Tuesday, December 4, 2007

Friday night special

The last case of the day Friday was a classic. She was an 80 year old lady who'd been suffering from biliary colic for a number of years who finally decided to have her gallbladder taken out. Preoperative liver function tests were normal, but there was a suggestion of mild intrahepatic biliary dilatation on the CT scan. I repeated the LFT's in a week and, again, they were normal. So we prepared for laproscopic cholecystectomy. The gallbladder was jam pack full of hard stones and it was difficult to get a good grip on the fundus. There were a lot of dense adhesions, but I went slow, teasing away the tissue strand by strand. I identified a thin tubular structure coming out of what appeared to be the distal infundibulum of the gallbladder. I made a nick and inserted my cholangiocatheter. Under fluoroscopy, the dye seemed to flow easily into the duodenum but I couldn't get the proximal ducts to opacify. Based on the cholangiogram, one would have to conclude one was in the common duct. So I pulled out the cholangiocatheter and started to work a bit more on the dissection. There was a giant stone in the infundibulum, which made retraction suboptimal, but I was able to free things up a bit more and I thought I saw another ductal structure posteriorly. This is where the anal sphincter tightens up a bit. With retraction, the stone in the distal infundibulum started to break through the wall and it wasn't clear to me where the cystic duct was at this point. So I opened. I took the gallbladder down and it became apparent that there was a ping pong ball-sized stone lodged 1/2 in the common duct, 1/2 in the distal infundibulum. There was no cystic duct. I cut across the distal gall bladder and popped out the stone, leaving me with a fairly good sized defect in the lateral common duct. I closed the cholangiocather site with a single stitch of 3-0 PDS. Then I closed the common duct transversely around a 14f T-tube. A Jackson-Pratt drain was placed and I got out of Dodge. The intraoperative cholangiogram through the T-tube showed.... normal filling of all the intrahepatic radicles. Currently, she's doing great. LFT's are normal. No bile in the JP. I clamped off the T-tube. Plan for T-tube cholangiogram in 6 weeks.

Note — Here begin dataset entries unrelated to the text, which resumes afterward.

(* ===== verification/Untyped.v ===== *)
(** * Untyped memory

    [kernel/object/untyped.c] and the object creation of
    [kernel/object/objecttype.c]. Memory that the kernel clears holds no object;
    creating an object puts the zero-initialised object of its type at its
    address. *)
From S2P Require Import Prelude Words Platform State Machine RefillList Sporadic Queues CapOps CSpace VSpace Thread CNode Message SchedContext Reply Notification Endpoint Delete CNodeInv.

Definition UntypedRetype : Z := 1.

(** ** Zero-initialised objects *)
Definition zero_thread_state : thread_state :=
  ThreadState 0 false false false false false 0 0 ThreadState_Inactive.
(** [Arch_initContext]: [SSTATUS] gets [SSTATUS_SPIE]. *)
Definition Arch_initContext : gmap Z Z := {[ 32 := 32 ]}.
Definition new_tcb (domain : Z) : tcb :=
  Tcb Arch_initContext zero_thread_state 0 NULL seL4_Fault_NullFault lookup_fault_invalid_root
    domain 0 0 NULL NULL 0 NULL NULL NULL NULL.
Definition zero_cte : cte := Cte cap_null_cap nullMDBNode.
Definition zero_endpoint : endpoint := Endpoint 0 0 EPState_Idle.
Definition zero_notification : notification := Notification 0 0 0 0 0 NtfnState_Idle.
Definition zero_reply : reply := Reply NULL (call_stack_new 0 false) (call_stack_new 0 false).
Definition zero_sched_context (n : nat) : sched_context :=
  SchedContext 0 0 0 NULL NULL NULL 0 NULL 0 0 0 false (replicate n (Refill 0 0)).

(** Is [p] outside of the [2^bits] bytes at [base]? *)
Definition outside (base bits p : Z) : Prop := p < base ∨ base + 2 ^ bits ≤ p.
#[global] Instance outside_dec base bits p : Decision (outside base bits p).
Proof. unfold outside. apply _. Defined.

(** The state with the objects and words that are at addresses with [P] *)
Definition keep_objects (P : Z → Prop) `{∀ p, Decision (P p)} (s : kstate) : kstate :=
  set_ctes (filter (λ kv, P kv.1) (ctes s))
  (set_tcbs (filter (λ kv, P kv.1) (tcbs s))
  (set_eps (filter (λ kv, P kv.1) (eps s))
  (set_ntfns (filter (λ kv, P kv.1) (ntfns s))
  (set_scs (filter (λ kv, P kv.1) (scs s))
  (set_replies (filter (λ kv, P kv.1) (replies s))
  (set_user_mem (filter (λ kv, P kv.1) (user_mem s)) s)))))).

(** [memzero] over [2^bits] bytes *)
Definition clearMemory (base bits : Z) : K unit := modify (keep_objects (outside base bits)).

(** [n] empty slots from [base] on *)
Fixpoint new_slots (base : Z) (n : nat) (m : gmap Z cte) : gmap Z cte :=
  match n with
  | O => m
  | S n' => <[base := zero_cte]> (new_slots (cte_index base 1) n' m)
  end.

Section untyped.
Context `{Platform}.

Definition createObject (t regionBase userSize : Z) (deviceMemory : bool) : K cap :=
  if seL4_NonArchObjectTypeCount <=? t then lift (Arch_createObject t regionBase userSize deviceMemory)
  else if t =? seL4_TCBObject then
    let tcb := regionBase +w TCB_OFFSET in
    dom ← gets ksCurDomain;
    modify (λ s, set_ctes (new_slots regionBase (Z.to_nat tcbCNodeEntries) (ctes s)) s);;
    modify (λ s, set_tcbs (<[tcb := new_tcb dom]> (tcbs s)) s);;
    mret (cap_thread_cap tcb)
  else if t =? seL4_EndpointObject then
    modify (λ s, set_eps (<[regionBase := zero_endpoint]> (eps s)) s);;
    mret (cap_endpoint_cap 0 true true true true regionBase)
  else if t =? seL4_NotificationObject then
    modify (λ s, set_ntfns (<[regionBase := zero_notification]> (ntfns s)) s);;
    mret (cap_notification_cap 0 true true regionBase)
  else if t =? seL4_CapTableObject then
    modify (λ s, set_ctes (new_slots regionBase (Z.to_nat (2 ^ userSize)) (ctes s)) s);;
    mret (cap_cnode_cap userSize 0 0 regionBase)
  else if t =? seL4_UntypedObject then
    mret (cap_untyped_cap 0 deviceMemory userSize regionBase)
  else if t =? seL4_SchedContextObject then
    let c := cap_sched_context_cap regionBase userSize in
    modify (λ s, set_scs
      (<[regionBase := zero_sched_context (Z.to_nat (refill_absolute_max c))]> (scs s)) s);;
    mret c
  else if t =? seL4_ReplyObject then
    modify (λ s, set_replies (<[regionBase := zero_reply]> (replies s)) s);;
    mret (cap_reply_cap regionBase true)
  else fail!.

Definition createNewObjects (t parent destCNode destOffset destLength regionBase userSize : Z)
    (deviceMemory : bool) : K unit :=
  objectSize ← lift (getObjectSize t userSize);
  for_range 0 destLength (λ i,
    c ← createObject t (regionBase +w (i <<w objectSize)) userSize deviceMemory;
    insertNewCap parent (cte_index destCNode (destOffset + i)) c).

Definition resetUntypedCap (srcSlot : Z) : K exception_t :=
  src ← get_cte srcSlot;
  let prev_cap := cte_cap src in
  match prev_cap with
  | cap_untyped_cap capFreeIndex deviceMemory block_size regionBase =>
    let chunk := CONFIG_RESET_CHUNK_BITS in
    let offset := FREE_INDEX_TO_OFFSET capFreeIndex in
    if offset =? 0 then mret EXCEPTION_NONE
    else if deviceMemory || (block_size <? chunk) then
      when (negb deviceMemory) (clearMemory regionBase block_size);;
      mod_cte srcSlot (set_cte_cap (cap_untyped_cap_set_capFreeIndex prev_cap 0));;
      mret EXCEPTION_NONE
    else
      while64 (λ offset,
        if offset =? wrap (- BIT chunk) then mret (inr EXCEPTION_NONE) else
        clearMemory (GET_OFFSET_FREE_PTR regionBase offset) chunk;;
        mod_cte srcSlot
          (set_cte_cap (cap_untyped_cap_set_capFreeIndex prev_cap (OFFSET_TO_FREE_INDEX offset)));;
        status ← preemptionPoint;
        if negb (status_ok status) then mret (inr status)
        else mret (inl (offset -w BIT chunk))) (ROUND_DOWN (offset -w 1) chunk)
  | _ => stuck BadPointer
  end.

Definition invokeUntyped_Retype (srcSlot : Z) (reset : bool) (retypeBase newType userSize
    destCNode destOffset destLength : Z) (deviceMemory : bool) : K exception_t :=
  src ← get_cte srcSlot;
  match cte_cap src with
  | cap_untyped_cap _ _ _ regionBase =>
    status ← (if reset then resetUntypedCap srcSlot else mret EXCEPTION_NONE);
    if negb (status_ok status) then mret status else
    objectSize ← lift (getObjectSize newType userSize);
    let totalObjectSize := destLength <<w objectSize in
    let freeRef := retypeBase +w totalObjectSize in
    mod_cte srcSlot (λ c,
      set_cte_cap (cap_untyped_cap_set_capFreeIndex (cte_cap c) (GET_FREE_INDEX regionBase freeRef)) c);;
    createNewObjects newType srcSlot destCNode destOffset destLength retypeBase userSize deviceMemory;;
    mret EXCEPTION_NONE
  | _ => stuck BadPointer
  end.

(** Are the slots [i .. i + n - 1] of a CNode empty? *)
Fixpoint ensureEmptySlots (destCNode : Z) (n : nat) (i : Z) : K exception_t :=
  match n with
  | O => mret EXCEPTION_NONE
  | S n' =>
    status ← ensureEmptySlot (cte_index destCNode i);
    if negb (status_ok status) then mret status else ensureEmptySlots destCNode n' (i + 1)
  end.

(** The last part of [decodeUntypedInvocation]: where the objects go in memory. *)
Definition decodeUntyped_place (slot : Z) (c : cap) (newType userObjSize objectSize destCNode
    nodeOffset nodeWindow : Z) : K exception_t :=
  match c with
  | cap_untyped_cap capFreeIndex deviceMemory capBlockSize capPtr =>
    status ← ensureNoChildren slot;
    let reset := status_ok status in
    let freeIndex := if reset then 0 else capFreeIndex in
    let freeRef := GET_FREE_REF capPtr freeIndex in
    let untypedFreeBytes := BIT capBlockSize -w FREE_INDEX_TO_OFFSET freeIndex in
    if Z.shiftr untypedFreeBytes objectSize <? nodeWindow then
      set_error_type seL4_NotEnoughMemory;;
      mod_error (set_memoryLeft untypedFreeBytes);;
      mret EXCEPTION_SYSCALL_ERROR
    else if deviceMemory && negb (Arch_isFrameType newType) && negb (newType =? seL4_UntypedObject) then
      invalid_argument_ret 1
    else
      let alignedFreeRef := alignUp freeRef objectSize in
      cur ← gets ksCurThread;
      setThreadState cur ThreadState_Restart;;
      invokeUntyped_Retype slot reset alignedFreeRef newType userObjSize destCNode
        nodeOffset nodeWindow deviceMemory
  | _ => stuck BadPointer
  end.

Definition decodeUntypedInvocation (invLabel length slot : Z) (c : cap) (call : bool) (buffer : Z) :
    K exception_t :=
  if negb (invLabel =? UntypedRetype) then syscall_error_ret seL4_IllegalOperation else
  rootSlot ← excapref 0;
  if (length <? 6) || (rootSlot =? NULL) then syscall_error_ret seL4_TruncatedMessage else
  newType ← getSyscallArg 0 buffer;
  userObjSize ← getSyscallArg 1 buffer;
  nodeIndex ← getSyscallArg 2 buffer;
  nodeDepth ← getSyscallArg 3 buffer;
  nodeOffset ← getSyscallArg 4 buffer;
  nodeWindow ← getSyscallArg 5 buffer;
  if seL4_ObjectTypeCount <=? newType then invalid_argument_ret 0 else
  objectSize ← lift (getObjectSize newType userObjSize);
  if (wordBits <=? userObjSize) || (seL4_MaxUntypedBits <? objectSize) then
    range_error_ret 0 seL4_MaxUntypedBits else
  if (newType =? seL4_CapTableObject) && (userObjSize =? 0) then invalid_argument_ret 1 else
  if (newType =? seL4_UntypedObject) && (userObjSize <? seL4_MinUntypedBits) then
    invalid_argument_ret 1 else
  if (newType =? seL4_SchedContextObject) && (userObjSize <? seL4_MinSchedContextBits) then
    invalid_argument_ret 1 else
  root ← get_cte rootSlot;
  lu ← (if nodeDepth =? 0 then mret (EXCEPTION_NONE, rootSlot)
        else lookupTargetSlot (cte_cap root) nodeIndex nodeDepth);
  let '(status, nodeSlot) := lu in
  if negb (status_ok status) then mret status else
  node ← get_cte nodeSlot;
  match cte_cap node with
  | cap_cnode_cap capCNodeRadix _ _ destCNode =>
    let nodeSize := 1 <<w capCNodeRadix in
    if nodeSize -w 1 <? nodeOffset then range_error_ret 0 (nodeSize -w 1) else
    if (nodeWindow <? 1) || (CONFIG_RETYPE_FAN_OUT_LIMIT <? nodeWindow) then
      range_error_ret 1 CONFIG_RETYPE_FAN_OUT_LIMIT else
    if nodeSize -w nodeOffset <? nodeWindow then range_error_ret 1 (nodeSize -w nodeOffset) else
    status ← ensureEmptySlots destCNode (Z.to_nat nodeWindow) nodeOffset;
    if negb (status_ok status) then mret status else
    decodeUntyped_place slot c newType userObjSize objectSize destCNode nodeOffset nodeWindow
  | _ => missing_capability_ret false nodeDepth
  end.
End untyped.
(* ===== verification/Traps.v ===== *)
(** * Traps and the return to user mode

    [trap_entry] of [kernel/arch/riscv/traps.S] saves the registers of the current
    thread and dispatches on [scause]; the handlers of [kernel/arch/riscv/c_traps.c]
    select the event and end in [restore_user_context], whose value here is what the
    hardware resumes with (no debug build; the entry with the fast path is in [Fastpath.v]). *)
From S2P Require Import Prelude Words Platform State Machine VSpace Syscall.

Definition SCAUSE : Z := 31.
Definition SSTATUS : Z := 32.
(** The registers 0 to 30 of the context are those of the user. *)
Definition n_gpRegisters : Z := 31.

(** System call numbers, counted down from -1 in an unsigned word
    ([libsel4/include/api/syscall.xml], numbered by [tools/syscall_header_gen.py]). *)
Definition syscall_number (sys : syscall) : Z :=
  wrap (match sys with
        | SysCall => -1 | SysReplyRecv => -2 | SysNBSendRecv => -3 | SysNBSendWait => -4 | SysSend => -5
        | SysNBSend => -6 | SysRecv => -7 | SysNBRecv => -8 | SysWait => -9 | SysNBWait => -10 | SysYield => -11
        end).
Definition SYSCALL_MAX : Z := wrap (-1).
Definition SYSCALL_MIN : Z := wrap (-11).
Definition all_syscalls : list syscall :=
  [SysCall; SysReplyRecv; SysNBSendRecv; SysNBSendWait; SysSend; SysNBSend; SysRecv; SysNBRecv; SysWait;
   SysNBWait; SysYield].
(** The [enum] value of a word. *)
Definition syscall_of (w : Z) : option syscall := List.find (λ sys, syscall_number sys =? w) all_syscalls.

(** What the hardware holds when a trap is taken, and what it resumes with. *)
Record trap := Trap { trap_regs : Z → Z; trap_scause : Z; trap_sstatus : Z; trap_sepc : Z }.
Record user_context := UserContext { uc_regs : Z → Z; uc_sstatus : Z; uc_sepc : Z }.

Section traps.
Context `{Platform}.

Definition restore_user_context : K user_context :=
  cur ← gets ksCurThread;
  t ← get_tcb cur;
  let reg r := wrap (default 0 (tcbContext t !! r)) in
  mret (UserContext reg (reg SSTATUS) (reg NextIP)).

Definition slowpath (w : Z) : K user_context :=
  (if (w <? SYSCALL_MIN) || (SYSCALL_MAX <? w) then handleUnknownSyscall w
   else sys ← deref (syscall_of w); handleSyscall sys);;
  restore_user_context.
Definition c_handle_syscall (cptr msgInfo w : Z) : K user_context := slowpath w.
Definition c_handle_interrupt : K user_context := handleInterruptEntry;; restore_user_context.

Definition isVMFaultCause (scause : Z) : bool :=
  (scause =? RISCVInstructionAccessFault) || (scause =? RISCVLoadAccessFault) ||
  (scause =? RISCVStoreAccessFault) || (scause =? RISCVLoadPageFault) ||
  (scause =? RISCVStorePageFault) || (scause =? RISCVInstructionPageFault).
Definition c_handle_exception (scause : Z) : K user_context :=
  (if isVMFaultCause scause then handleVMFaultEvent scause else handleUserLevelFault scause 0);;
  restore_user_context.

(** The stores of [trap_entry] into the registers of the current thread. *)
Definition saved_context (tr : trap) (nextIP : Z) (ctx : gmap Z Z) : gmap Z Z :=
  <[NextIP := wrap nextIP]> (<[FaultIP := trap_sepc tr]>
    (<[SCAUSE := trap_scause tr]> (<[SSTATUS := trap_sstatus tr]>
       (foldr (λ r ctx, <[r := trap_regs tr r]> ctx) ctx (seqZ 0 n_gpRegisters))))).
Definition save_context (tr : trap) (nextIP : Z) : K unit :=
  cur ← gets ksCurThread;
  mod_tcb cur (λ t, set_tcbContext (saved_context tr nextIP (tcbContext t)) t).

(** [bltz s0]: the sign bit of [scause] marks an interrupt; 8 is an [ecall] from user mode. *)
Definition trap_entry (tr : trap) : K user_context :=
  let scause := trap_scause tr in
  let sepc := trap_sepc tr in
  if Z.testbit scause 63 then
    save_context tr sepc;; c_handle_interrupt
  else if scause =? 8 then
    save_context tr (sepc + 4);;
    c_handle_syscall (trap_regs tr capRegister) (trap_regs tr msgInfoRegister) (trap_regs tr 16)
  else
    save_context tr sepc;; c_handle_exception scause.
End traps.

The lesson in this case was: Trust Your Cholangiogram. Misinterpretation of a cholangiogram is one of the leading causes of severe biliary injury during lap chole. It isn't enough to simply "do the cholangiogram in the standard fashion." Think about what you see. It would have been easy to attribute nonfilling of the right and left ducts to a wide open sphincter of Oddi and just finishing the case. Especially on a Friday night. If the pictures you're receiving on the cholangiogram don't correspond to the mental image you have about what the anatomy is, then further investigation is necessary. You don't want to end up with this.

7 comments:

Sid Schwab said...

For a young pup, you've got pretty darn good judgment! And made at least two good decisions.

Buckeye Surgeon said...

Thanks Doc. It was one of those demon cases just begging for you to make assumptions and act hastily.

rlbates said...

Good work all around, Buckeye!

Bongi said...

respect.

Anonymous said...

Have read all of your posts over the past few weeks and really enjoy your writing. As a surgery resident, I particularly enjoy teaching blogs like this one. Keep 'em coming. Excellent case and great teaching points. Thanks.

Buckeye Surgeon said...
This comment has been removed by the author.
Travis W said...

I'm a first-year x-ray student tasked with a report on laparoscopic cholangiograms...I have been unable to get a lot of information out of the docs and nurses when I've been out at clinical, but would you be able to explain basically what is going on in this procedure? What is being cut away as the Triangle of Calot is being dissected and the Cystic Duct is identified? What are you looking for when fluoro-ing? What is the technical name for the cauterizing scapels that surgeons use to do this? Any help would be greatly appreciated!